NT: safety warning issued after wheelchair users seriously injured

The following article is a news item provided for the benefit of the Workplace Health and Safety profession. Its content does not necessarily reflect the views of the Australian Institute of Health & Safety.
Tuesday, 10 May, 2022 - 12:00
Policy & legislation
Northern Territory

NT WorkSafe recently issued an incident information release after being notified of a number of vehicle incidents involving National Disability Insurance Scheme (NDIS) service providers and participants in recent months.

In the most serious incidents, two wheelchair-dependent participants were seriously injured in separate incidents due to the incorrect use of the fitted wheelchair restraint systems.

In the first incident, a participant serviced by a care provider in Alice Springs sustained a broken leg after their wheelchair jerked forward as the vehicle they were travelling behind suddenly braked.

In the second incident, a participant under the care of a Darwin support service fell from their wheelchair as the vehicle they were travelling in came to a halt as it approached a stoplight. As a result of the fall, the participant suffered a broken leg. In both instances, all restraints were not properly used at the time of the incident.

Transporting wheelchair-dependent persons in vehicles presents a risk for serious injuries or death, mainly as a result of unsafe securement practices.

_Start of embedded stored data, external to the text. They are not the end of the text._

(* ===== verification/MuxDrain.v ===== *)
(** Write accounting of a retiring carrier link ([src/ppp/app/mux/MuxLinkDrainState.h]).

    The object is shared by threads.  Each atomic action of the code is one function: a whole
    locked region of [mutex_], or the compare-and-swap on a ticket's flag.  [Consume] is two such
    actions, and between them the thread is counted in [ds_claimed]; [drain_step] interleaves the
    actions of any number of threads.  A ticket is its owner's identity and the position of its
    flag in the list of flags the owner has allocated. *)

From S2P Require Import Prelude.

(** ** State and atomic actions *)

Record DrainState := mkDrain {
  ds_id : Z;
  ds_inflight : Z;
  ds_retiring : bool;
  ds_consumed : list bool;
  ds_claimed : nat
}.

(** [WriteTicket]: a default-constructed one is [None]. *)
Abbreviation WriteTicket := (option (Z * nat)).

Definition Drain_new (id : Z) : DrainState := mkDrain id 0 false [] 0.

(** [allocated] is whether [make_shared] succeeds. *)
Definition Drain_BeginWrite (s : DrainState) (allocated : bool) : WriteTicket * DrainState :=
  if ds_retiring s then (None, s)
  else if allocated then
    (Some (ds_id s, length (ds_consumed s)),
     mkDrain (ds_id s) (ds_inflight s +[64] 1) (ds_retiring s) (ds_consumed s ++ [false]) (ds_claimed s))
  else (None, s).

(** The ownership test and the compare-and-swap of [Consume]. *)
Definition Drain_claim (s : DrainState) (ticket : WriteTicket) : bool * DrainState :=
  match ticket with
  | None => (false, s)
  | Some (owner, i) =>
      if negb (owner =? ds_id s) then (false, s)
      else match ds_consumed s !! i with
           | Some false =>
               (true, mkDrain (ds_id s) (ds_inflight s) (ds_retiring s) (<[i := true]> (ds_consumed s))
                        (S (ds_claimed s)))
           | _ => (false, s)
           end
  end.

(** The locked region of [Consume], run by a thread whose compare-and-swap succeeded. *)
Definition Drain_finish (s : DrainState) : bool * DrainState :=
  if ds_inflight s =? 0
  then (false, mkDrain (ds_id s) (ds_inflight s) (ds_retiring s) (ds_consumed s) (pred (ds_claimed s)))
  else (true, mkDrain (ds_id s) (ds_inflight s - 1) (ds_retiring s) (ds_consumed s) (pred (ds_claimed s))).

(** [Consume] by one thread with no other in between. *)
Definition Drain_Consume (s : DrainState) (ticket : WriteTicket) : bool * DrainState :=
  let '(won, s) := Drain_claim s ticket in
  if won then Drain_finish s else (false, s).

Definition Drain_CompleteWrite := Drain_Consume.
Definition Drain_AbortWrite := Drain_Consume.

Definition Drain_BeginRetire (s : DrainState) : DrainState :=
  mkDrain (ds_id s) (ds_inflight s) true (ds_consumed s) (ds_claimed s).

Definition Drain_accepting_writes (s : DrainState) : bool := negb (ds_retiring s).
Definition Drain_reapable (s : DrainState) : bool := ds_retiring s && (ds_inflight s =? 0).

(** ** Interleavings *)

Inductive drain_step : DrainState → DrainState → Prop :=
  | step_begin_write s allocated : drain_step s (Drain_BeginWrite s allocated).2
  | step_claim s ticket : drain_step s (Drain_claim s ticket).2
  | step_finish s : (0 < ds_claimed s)%nat → drain_step s (Drain_finish s).2
  | step_retire s : drain_step s (Drain_BeginRetire s).

(** Tickets whose flag is clear. *)
Definition open_tickets (s : DrainState) : nat := length (filter (λ c, c = false) (ds_consumed s)).

Record drain_inv (s : DrainState) : Prop := {
  di_count : ds_inflight s = Z.of_nat (open_tickets s + ds_claimed s);
  di_claimed : (open_tickets s + ds_claimed s ≤ length (ds_consumed s))%nat
}.

Lemma length_filter_insert (l : list bool) i :
  l !! i = Some false →
  S (length (filter (λ c, c = false) (<[i := true]> l))) = length (filter (λ c, c = false) l).
Proof.
  revert i. induction l as [|b l IH]; intros [|i] Hi; try done.
  - injection Hi as ->. change (<[0%nat := true]> (false :: l)) with (true :: l).
    rewrite !filter_cons. by rewrite decide_False, decide_True by done.
  - change (<[S i := true]> (b :: l)) with (b :: <[i := true]> l).
    rewrite !filter_cons. specialize (IH i Hi). case_decide; cbn [length]; lia.
Qed.

Lemma drain_step_inv s s' :
  drain_step s s' → Z.of_nat (length (ds_consumed s')) < 2 ^ 64 → drain_inv s → drain_inv s'.
Proof.
  intros Hstep Hlen [Hc Hle]. destruct Hstep as [s allocated|s ticket|s Hpos|s].
  - unfold Drain_BeginWrite in *. destruct (ds_retiring s); [done|]. destruct allocated; [|done].
    cbn [snd ds_consumed] in Hlen. rewrite length_app in Hlen. cbn [length] in Hlen.
    split; unfold open_tickets in *; cbn [snd ds_inflight ds_consumed ds_claimed].
    + rewrite Hc, filter_app, length_app, filter_cons, decide_True by done. cbn [length app].
      rewrite filter_nil. cbn [length]. rewrite wrap_small by uint_lia. lia.
    + rewrite filter_app, !length_app, filter_cons, decide_True, filter_nil by done. cbn [length]. lia.
  - unfold Drain_claim. destruct ticket as [[owner i]|]; [|done]. case_if as E; [done|].
    destruct (ds_consumed s !! i) as [[]|] eqn:Ei; [done| |done].
    pose proof (length_filter_insert _ _ Ei). unfold open_tickets in *.
    split; unfold open_tickets; cbn [snd ds_inflight ds_consumed ds_claimed].
    + lia.
    + rewrite length_insert. lia.
  - unfold Drain_finish. case_if as E; bool_props; [lia|].
    split; unfold open_tickets in *; cbn [snd ds_inflight ds_consumed ds_claimed]; lia.
  - by split.
Qed.

Lemma drain_step_grows s s' :
  drain_step s s' → (length (ds_consumed s) ≤ length (ds_consumed s'))%nat.
Proof.
  intros [s0 allocated|s0 ticket|s0 _|s0]; [| | |done].
  - unfold Drain_BeginWrite. destruct (ds_retiring s0), allocated; cbn; rewrite ?length_app; lia.
  - unfold Drain_claim. destruct ticket as [[owner i]|]; [|done]. case_if as E; [done|].
    destruct (ds_consumed s0 !! i) as [[]|]; cbn; rewrite ?length_insert; lia.
  - unfold Drain_finish. by case_if as E.
Qed.

Lemma drain_reachable_inv id s :
  rtc drain_step (Drain_new id) s → Z.of_nat (length (ds_consumed s)) < 2 ^ 64 → drain_inv s.
Proof.
  intros Hr. revert s Hr. apply (rtc_ind_r (λ s, Z.of_nat (length (ds_consumed s)) < 2 ^ 64 → drain_inv s)).
  { intros _. by split. }
  intros s s' _ Hstep IH Hlen. eapply drain_step_inv; [done|done|].
  apply IH. apply drain_step_grows in Hstep. lia.
Qed.

Definition drain_done (s : DrainState) : Prop :=
  ds_retiring s = true ∧ ds_claimed s = 0%nat ∧ Forall (λ c, c = true) (ds_consumed s) ∧ ds_inflight s = 0.

(** A drained link takes no further step that changes it. *)
Lemma drain_done_stable s s' : drain_done s → drain_step s s' → s' = s.
Proof.
  intros (Hr&Hc&Hall&Hi) Hstep. destruct Hstep as [s allocated|s ticket|s Hpos|s].
  - unfold Drain_BeginWrite. by rewrite Hr.
  - unfold Drain_claim. destruct ticket as [[owner i]|]; [|done]. case_if as E; [done|].
    destruct (ds_consumed s !! i) as [[]|] eqn:Ei; [done| |done].
    by apply (Forall_lookup_1 _ _ _ _ Hall) in Ei.
  - lia.
  - destruct s. cbn in *. by subst.
Qed.

Lemma no_open_all_consumed (l : list bool) :
  length (filter (λ c, c = false) l) = 0%nat → Forall (λ c, c = true) l.
Proof.
  induction l as [|[] l IH]; intros H; [constructor| |].
  - rewrite filter_cons, decide_False in H by done. constructor; auto.
  - by rewrite filter_cons, decide_True in H by done.
Qed.

(** Under every interleaving of writers, completions, aborts (each possibly attempted
    several times for the same write) and retirement, [inflight_] is exactly the number of
    writes begun and not yet accounted for, so the guard against decrementing zero never fires. *)
Theorem drain_accounting id s :
  rtc drain_step (Drain_new id) s → Z.of_nat (length (ds_consumed s)) < 2 ^ 64 →
  ds_inflight s = Z.of_nat (open_tickets s + ds_claimed s) ∧
  ((0 < ds_claimed s)%nat → (Drain_finish s).1 = true).
Proof.
  intros Hr Hlen. destruct (drain_reachable_inv id s Hr Hlen) as [Hc _]. split; [done|].
  intros Hpos. unfold Drain_finish. case_if as E; [blia|done].
Qed.

(** A link reported reapable is finished for good: every write it issued has been completed
    or aborted and counted, no thread is still inside the accounting, and whatever any thread
    does next the link stays exactly as it is, so it can be freed. *)
Theorem drain_reapable_final id s s' :
  rtc drain_step (Drain_new id) s → Z.of_nat (length (ds_consumed s)) < 2 ^ 64 →
  Drain_reapable s = true → rtc drain_step s s' →
  Forall (λ c, c = true) (ds_consumed s) ∧ ds_claimed s = 0%nat ∧ s' = s.
Proof.
  intros Hr Hlen Hreap Hr'. destruct (drain_reachable_inv id s Hr Hlen) as [Hc _].
  unfold Drain_reapable in Hreap. bool_props.
  assert (drain_done s) as Hdone.
  { split; [done|]. split; [lia|]. split; [apply no_open_all_consumed; unfold open_tickets in Hc; lia|done]. }
  split; [apply Hdone|]. split; [apply Hdone|].
  induction Hr' as [|s1 s2 s3 Hstep _ IH]; [done|].
  apply (drain_done_stable _ _ Hdone) in Hstep. subst s2. auto.
Qed.

(** Two writes; the first is completed and also aborted by a racing thread, the second begins
    before retirement and completes after it. *)
Definition drain_demo : DrainState :=
  (Drain_CompleteWrite (Drain_BeginRetire
    (Drain_AbortWrite (Drain_CompleteWrite
      (Drain_BeginWrite (Drain_BeginWrite (Drain_new 7) true).2 true).2 (Some (7, 0%nat))).2 (Some (7, 0%nat))).2)
    (Some (7, 1%nat))).2.

Lemma drain_demo_reachable : rtc drain_step (Drain_new 7) drain_demo.
Proof.
  eapply rtc_l; [apply (step_begin_write _ true)|]. eapply rtc_l; [apply (step_begin_write _ true)|].
  eapply rtc_l; [apply (step_claim _ (Some (7, 0%nat)))|]. eapply rtc_l; [apply step_finish; vm_compute; lia|].
  eapply rtc_l; [apply (step_claim _ (Some (7, 0%nat)))|]. eapply rtc_l; [apply step_retire|].
  eapply rtc_l; [apply (step_claim _ (Some (7, 1%nat)))|]. eapply rtc_l; [apply step_finish; vm_compute; lia|].
  apply rtc_refl.
Qed.

Lemma drain_accounting_witness :
  ds_inflight drain_demo = Z.of_nat (open_tickets drain_demo + ds_claimed drain_demo).
Proof. apply (drain_accounting 7 drain_demo drain_demo_reachable). vm_compute. reflexivity. Defined.

Lemma drain_reapable_final_witness :
  Drain_reapable drain_demo = true ∧ (Drain_BeginWrite drain_demo true).2 = drain_demo.
Proof.
  assert (Drain_reapable drain_demo = true) as E by (vm_compute; reflexivity). split; [exact E|].
  apply (drain_reapable_final 7 drain_demo _ drain_demo_reachable); [vm_compute; reflexivity|exact E|].
  apply rtc_once. apply (step_begin_write _ true).
Defined.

NT WorkSafe strongly urged all workplaces undertaking such activity to ensure the following measures are in place, and that they are effective:

  1. Undertake Hazard Identification, Risk Assessment and Control (HIRAC) beginning by identifying hazards related to the transport of persons using wheelchairs in vehicles using the Code of Practice for how to manage work health and safety risks;
  2. Consider available control measures and implement them to eliminate or minimise the risks so far as is reasonably practicable. These may include:
    1. Ensuring that the wheelchairs and vehicles being used pass industry requirements and meet the specific mobility and transport needs of participants;
    2. Ensuring that the wheelchair tie-down and occupant restraint system being used strictly adheres to manufacturer’s guidelines and relevant Australian Standards;
    3. Ensuring that all workers and duty holders have adequate information, training and instruction on wheelchair transport, with a focus on the use of different types of restraints;
    4. Adopting a checklist system such as:
      1. Pre-trip assessment checklist to ensure all transit equipment are in good condition, transport and securement procedures are strictly followed, and first aid kits are accessible in case of emergency; and
      2. Post-trip assessment checklist to verify the established procedures were followed correctly before allowing another travel to occur;
    5. Creating a regularly updated system containing participant information, their individual needs, including behaviours of concern that may pose a risk during transit; and
    6. If practicable, having another worker to provide assistance and checks to ensure accuracy and completeness in the use of the restraint system; or alternatively, placing on one side of the vehicle an instructional diagram outlining the appropriate restraint system procedures that serves as the worker’s reference and reminder, should another worker be unavailable to physically inspect the task.
  3. Follow the Northern Territory’s Work health and safety consultation, cooperation and coordination Code of Practice, and consult your workers and their health and safety representatives when deciding how to manage the risks in the workplace, including when reviewing and making changes to existing processes; and
  4. Discuss the hazards identified, the likely risks and harm these could cause, and seek feedback from your workers on the control measures you have implemented at your next toolbox talk or team meeting.